Dataset entries:

########

(* ===== verification/Status.v ===== *)
(** * Service readiness ([deployment/status.py])

    How the CLI interprets the status of a service, reads a set of services,
    and waits until all of them have converged.  Clock readings and the answers
    of kubectl are inputs; [Lifecycle] runs the wait on a cluster. *)

From Stdlib Require Import Ascii.
From S2P Require Import Prelude Text Kube Effects Client.

Definition DEPLOYMENT_KIND : string := "InferenceDeployment".

(** [ResourceProgress] *)
Record ResourceProgress := Progress {
  resource : ResourceRef;
  state : string;
  reason : string;
  message : string;
  converged : bool;
}.
Definition detail (p : ResourceProgress) : string :=
  if nonempty (message p) then message p else reason p.

(** [int(d.get(k) or 0)] *)
Definition get_int (k : string) (d : json) : outcome Z := v ← get k d; int_of (or_ v (JInt 0)).
(** [item.get("type") == t] *)
Definition has_type (t : string) (item : json) : outcome bool := v ← get "type" item; Ok (is_str t v).
Definition ready_type (item : json) : outcome bool :=
  if is_dict item then has_type "Ready" item else Ok false.

Section Status.
Context `{PythonRepr}.

(** [str(d.get(k) or default)] and [str(d[k])] *)
Definition get_str (k d : string) (j : json) : outcome string :=
  v ← get k j; Ok (str_of (or_ v (JStr d))).
Definition index_str (k : string) (j : json) : outcome string := v ← index k j; Ok (str_of v).

(** A condition of the current generation with a given status. *)
Definition current_condition (generation : Z) (c : json) : outcome bool :=
  g ← get_int "observedGeneration" c; Ok (g =? generation).
Definition status_is (s : string) (c : json) : outcome bool := v ← get "status" c; Ok (is_str s v).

########

The line containing "Record ResourceProgress := Progress" and all lines after it, to the end of the records, are to be output exactly and alone.

Record ResourceProgress := Progress {
  resource : ResourceRef;
  state : string;
  reason : string;
  message : string;
  converged : bool;
}.
Definition detail (p : ResourceProgress) : string :=
  if nonempty (message p) then message p else reason p.

(** [int(d.get(k) or 0)] *)
Definition get_int (k : string) (d : json) : outcome Z := v ← get k d; int_of (or_ v (JInt 0)).
(** [item.get("type") == t] *)
Definition has_type (t : string) (item : json) : outcome bool := v ← get "type" item; Ok (is_str t v).
Definition ready_type (item : json) : outcome bool :=
  if is_dict item then has_type "Ready" item else Ok false.

Section Status.
Context `{PythonRepr}.

(** [str(d.get(k) or default)] and [str(d[k])] *)
Definition get_str (k d : string) (j : json) : outcome string :=
  v ← get k j; Ok (str_of (or_ v (JStr d))).
Definition index_str (k : string) (j : json) : outcome string := v ← index k j; Ok (str_of v).

(** A condition of the current generation with a given status. *)
Definition current_condition (generation : Z) (c : json) : outcome bool :=
  g ← get_int "observedGeneration" c; Ok (g =? generation).
Definition status_is (s : string) (c : json) : outcome bool := v ← get "status" c; Ok (is_str s v).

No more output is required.